Sans serif, on the other hand, wasn’t found to be as good for printed material as serif. Reading felt harder and so they were not used in newspapers, magazines, or books. However, with the coming of the digital age, sans serif fonts became popular. They are easier to read and follow on a screen when compared to serif fonts. They were also more comfortable to reproduce digitally since they work well with low resolution. Wherever they are used, they give off a feeling of strength, clarity, and modernism.

In keeping along these lines, your font palette could consist of sans serif fonts for your digital presence and serif ones for print media. Such a combination is a good option.

Choosing Between Custom, Open source, and Primary

In this realm, you have a few options: opensource free typefaces, license ones for a fee, or take the creative route and design your own.

Although opensource typefaces are free, they are also generic and lack variety. Their popularity means other companies will likely use them, impeding your brand’s ability to stand out. Google Fonts, Font Library, Font Squirrel, and Font Ninja all provide these types of typefaces.

With primary typefaces, you have much more variety. But, the licensing fees can add up. Especially if you have to pay for the bold, italics, or underlined versions and need to purchases licenses for collaborators. Consider using FontShop,, and Typekit to find primary typefaces.

Finally, if you are feeling creative and have the time and money, you could design your fonts. You would have complete autonomy and space to do what you wish, but still, the final design would need to be approved by your team and seniors. If you are up for the challenge, you can look at Fontstruct, Glyphs Robofont, and BitFontMaker.

Questioning the Typeface

Now that all the typography tools and sites are at your disposal don’t feel overwhelmed. Decide on 10 to begin with and narrow them down to 5 (you’ll thank us later). Asking yourself the following questions will help you eliminate sites:

  • Is this legible? Arguably the most crucial issue. If it is not readable, then no matter how beautiful or striking it is, it is going to turn people off. Make sure to check essential facets of grammar and punctuation, as well as the typographical representation;
  • Is it unique? The answer should be yes – you want to stand out among your competitors, after all;
  • Is it enduring? Are the selected typefaces available in multiple weights and styles? Does it have all the required characters?
  • Is it flexible? Print or digital, website, or product – will your typeface work everywhere?

Match up

Now, you can start seeing the results of all the hard work you’ve done because it’s time to mix and match the selected fonts.

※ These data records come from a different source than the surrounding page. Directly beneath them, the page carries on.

(** *** Steps of the dispatcher *)

(** A step that only moves the control, and may join handles. *)
Lemma pipe_inv_control c jobs d m x k handles :
  pipe_inv (mkPipeline c jobs d m x) →
  known_completed k c = c_completed c ∧ (d_control d = DReturned → k = DReturned) →
  pipe_inv (mkPipeline c jobs (mkDispatching (d_dispatcher d) k (d_persistent d) handles) m x).
Proof.
  intros [I1 I2 I3 I4 I5 I6 I7 I8 I9 I10 I11 I12 I13 I14] [Hk Hret]. constructor; cbn in *; try done.
  - rewrite Hk. by eapply dispatcher_ok_mono.
  - by rewrite Hk.
  - intros Hne. apply I13. intros Heq. by apply Hne, Hret.
Qed.

(** A search that finds nothing only drops completed jobs from the queue. *)
Lemma pipe_inv_next_none c jobs d m x completed dispatcher :
  pipe_inv (mkPipeline c jobs d m x) → d_control d = DSearch completed →
  dispatcher_ok g completed dispatcher → jd_visited dispatcher = jd_visited (d_dispatcher d) →
  pipe_inv (mkPipeline (set_running c (c_running c)) jobs
    (mkDispatching dispatcher DJoin (d_persistent d) (d_handles d)) m x).
Proof.
  intros [I1 I2 I3 I4 I5 I6 I7 I8 I9 I10 I11 I12 I13 I14] Hk Hok Hv.
  constructor; cbn in *; rewrite ?Hv; try done.
  - rewrite Hk in I2. by eapply dispatcher_ok_mono.
  - intros _. apply I13. by rewrite Hk.
Qed.

(** An index that is put off: it counts as completed from now on. *)
Lemma pipe_inv_defer c jobs d m x completed dispatcher i running node :
  pipe_inv (mkPipeline c jobs d m x) → d_control d = DSearch completed →
  dispatcher_ok g completed dispatcher →
  jd_visited dispatcher = {[i]} ∪ jd_visited (d_dispatcher d) →
  applicable g (jd_visited (d_dispatcher d)) completed i → i < dag_node_count (ag_graph g) →
  ag_nodes g !! i = Some node →
  pipe_inv (mkPipeline (mark_completed (set_running c running) i) jobs
    (mkDispatching dispatcher DLoop (d_persistent d ++ [i]) (d_handles d)) m x).
Proof.
  intros [I1 I2 I3 I4 I5 I6 I7 I8 I9 I10 I11 I12 I13 I14] Hk Hok Hv (Hiv & Hic & Hreq) Hi Hnode.
  cbn in *. rewrite Hk in I2, I13. cbn in I2.
  assert (jobs !! i = None) as Hji.
  { destruct (jobs !! i) as [j|] eqn:Hj; [|done]. by destruct (I4 _ _ Hj). }
  constructor; cbn; rewrite ?Hv; try done.
  - eapply dispatcher_ok_mono, Hok. set_solver.
  - intros k [->%elem_of_singleton|Hkv]%elem_of_union; [right; set_solver|].
    destruct (I3 k Hkv); [by left|right; set_solver].
  - intros k j Hj. destruct (I4 _ _ Hj) as (? & ? & Hp). split_and!; [set_solver|done|].
    rewrite Hp, elem_of_app, list_elem_of_singleton. split; [by left|]. intros [|]; congruence.
  - intros k. rewrite elem_of_app, list_elem_of_singleton. intros [Hkp| ->]; [|set_solver].
    destruct (I5 k Hkp). set_solver.
  - intros k k' [->%elem_of_singleton|Hkv]%elem_of_union Hk'; apply elem_of_union_r; [|by eapply I6].
    by apply I2, Hreq.
  - intros k [->%elem_of_singleton|Hkc]%elem_of_union; [left; set_solver|].
    destruct (I7 k Hkc); [left; set_solver|by right].
  - intros _ k. rewrite elem_of_app, list_elem_of_singleton. intros [Hkp| ->]; [|done].
    by apply I13.
  - intros k [->%elem_of_singleton|Hkv]%elem_of_union; [done|by apply I14].
Qed.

Use tools like Typetester, Font Pair, Flipping Typical, Typeplate, and TypeWonder to play and experiment.

Also, while you are experimenting, be sure to create and save mockups of all you are testing. These will help you to decide later what’s working and what’s not. Select these pairings keeping in mind that your typefaces are going to be used on your website, product, packaging, and more.

You might also want to check out typeface pairings by Canva to get the creative juices flowing.

Defining Proper Font Placement

This step is essential to ensure that your typography system is coherent and consistent across all channels. For each of the following choose a:

  • Primary type: default typeface that reflects the overall brand;
  • Secondary type: complements and supports the primary model. If the Primary is a serif, choose a sans serif here;
  • Tertiary type: use for accents.

Also, determine which typefaces will be used for headings, subheadings, body text, product packaging, and callouts.

Combining all this knowledge, you can create a complete typographic/ visual brand guide (just like you did for the brand voice).


There you have it – a short guide to building proper brand typography that adds to the strength of your brand and its personality. Trust your branding design company to make decisions, but make sure to follow the process carefully. Don’t be afraid to ask questions if you don’t understand some of the choices. Your branding agency will want to create the best brand identity for your business, and if you know what’s going on, they should welcome your feedback on the work with open arms.